EXERCISE BRIEF:
From the entries that follow, reproduce exactly and only the lines from the line with "The file-backed signer" to the line with "Import Crypto Types.", endpoints included.

PROVIDED MATERIAL:
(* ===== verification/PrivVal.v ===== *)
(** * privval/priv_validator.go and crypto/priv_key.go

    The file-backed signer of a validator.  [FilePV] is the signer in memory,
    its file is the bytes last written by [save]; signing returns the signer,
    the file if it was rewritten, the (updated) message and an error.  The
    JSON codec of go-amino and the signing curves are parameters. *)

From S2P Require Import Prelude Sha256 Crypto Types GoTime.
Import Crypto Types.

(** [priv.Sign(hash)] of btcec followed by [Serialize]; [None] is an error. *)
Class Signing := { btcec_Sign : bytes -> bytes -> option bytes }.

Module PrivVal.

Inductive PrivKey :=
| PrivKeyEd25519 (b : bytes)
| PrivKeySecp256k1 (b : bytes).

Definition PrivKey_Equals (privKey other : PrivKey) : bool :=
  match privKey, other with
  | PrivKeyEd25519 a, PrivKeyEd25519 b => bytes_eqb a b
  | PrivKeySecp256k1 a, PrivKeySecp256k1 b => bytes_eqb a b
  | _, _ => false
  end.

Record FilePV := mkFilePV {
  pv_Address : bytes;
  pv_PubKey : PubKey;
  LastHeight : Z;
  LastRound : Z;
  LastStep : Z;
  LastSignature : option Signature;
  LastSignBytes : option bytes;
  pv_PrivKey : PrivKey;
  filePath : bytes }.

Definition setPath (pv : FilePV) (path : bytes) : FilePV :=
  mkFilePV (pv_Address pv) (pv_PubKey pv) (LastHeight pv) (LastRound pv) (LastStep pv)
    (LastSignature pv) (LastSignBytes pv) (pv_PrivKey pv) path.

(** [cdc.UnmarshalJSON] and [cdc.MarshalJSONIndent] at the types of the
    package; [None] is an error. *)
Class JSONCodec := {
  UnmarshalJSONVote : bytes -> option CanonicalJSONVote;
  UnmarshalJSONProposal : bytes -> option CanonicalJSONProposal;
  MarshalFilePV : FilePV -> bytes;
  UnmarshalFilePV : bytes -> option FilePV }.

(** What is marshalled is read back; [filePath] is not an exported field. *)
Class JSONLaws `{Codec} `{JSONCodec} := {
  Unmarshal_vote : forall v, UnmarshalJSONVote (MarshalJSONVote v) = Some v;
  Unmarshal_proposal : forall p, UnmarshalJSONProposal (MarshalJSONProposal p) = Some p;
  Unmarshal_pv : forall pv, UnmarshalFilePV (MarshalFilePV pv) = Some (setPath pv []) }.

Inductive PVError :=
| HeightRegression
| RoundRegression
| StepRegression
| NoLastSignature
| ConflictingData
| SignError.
--
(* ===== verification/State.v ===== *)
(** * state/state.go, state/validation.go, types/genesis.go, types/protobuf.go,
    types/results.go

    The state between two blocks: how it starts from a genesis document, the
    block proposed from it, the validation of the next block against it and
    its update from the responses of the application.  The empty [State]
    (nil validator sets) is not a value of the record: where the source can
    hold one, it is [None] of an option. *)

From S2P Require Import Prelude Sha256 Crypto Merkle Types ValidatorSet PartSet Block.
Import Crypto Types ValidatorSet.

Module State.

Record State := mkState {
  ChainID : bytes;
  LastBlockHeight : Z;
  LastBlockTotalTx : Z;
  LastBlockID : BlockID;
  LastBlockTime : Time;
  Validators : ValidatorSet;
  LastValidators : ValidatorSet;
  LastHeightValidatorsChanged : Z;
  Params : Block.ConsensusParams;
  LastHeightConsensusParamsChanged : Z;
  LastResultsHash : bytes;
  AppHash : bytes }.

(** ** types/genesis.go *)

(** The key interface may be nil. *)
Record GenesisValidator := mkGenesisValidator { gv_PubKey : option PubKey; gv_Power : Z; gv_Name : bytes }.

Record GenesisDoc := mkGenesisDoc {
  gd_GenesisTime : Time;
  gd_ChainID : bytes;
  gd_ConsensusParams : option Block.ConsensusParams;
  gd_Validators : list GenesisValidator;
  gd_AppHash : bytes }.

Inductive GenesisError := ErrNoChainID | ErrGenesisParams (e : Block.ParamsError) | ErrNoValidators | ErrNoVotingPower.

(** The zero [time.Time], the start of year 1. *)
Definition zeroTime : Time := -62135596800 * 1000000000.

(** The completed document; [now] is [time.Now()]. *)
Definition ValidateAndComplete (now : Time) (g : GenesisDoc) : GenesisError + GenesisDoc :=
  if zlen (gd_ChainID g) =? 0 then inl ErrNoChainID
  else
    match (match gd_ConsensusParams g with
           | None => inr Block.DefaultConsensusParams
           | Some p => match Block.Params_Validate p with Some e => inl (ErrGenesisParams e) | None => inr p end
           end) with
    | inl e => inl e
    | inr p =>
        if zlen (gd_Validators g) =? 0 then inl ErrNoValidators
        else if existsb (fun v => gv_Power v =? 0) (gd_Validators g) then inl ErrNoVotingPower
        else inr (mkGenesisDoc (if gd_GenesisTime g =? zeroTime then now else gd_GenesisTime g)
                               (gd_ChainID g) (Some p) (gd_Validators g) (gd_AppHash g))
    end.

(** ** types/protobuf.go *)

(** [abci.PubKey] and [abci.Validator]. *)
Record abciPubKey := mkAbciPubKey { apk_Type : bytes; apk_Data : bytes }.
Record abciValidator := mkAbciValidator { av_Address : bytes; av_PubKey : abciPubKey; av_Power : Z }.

ANSWER TO THE PROBLEM:
    The file-backed signer of a validator.  [FilePV] is the signer in memory,
    its file is the bytes last written by [save]; signing returns the signer,
    the file if it was rewritten, the (updated) message and an error.  The
    JSON codec of go-amino and the signing curves are parameters. *)

From S2P Require Import Prelude Sha256 Crypto Types GoTime.
Import Crypto Types.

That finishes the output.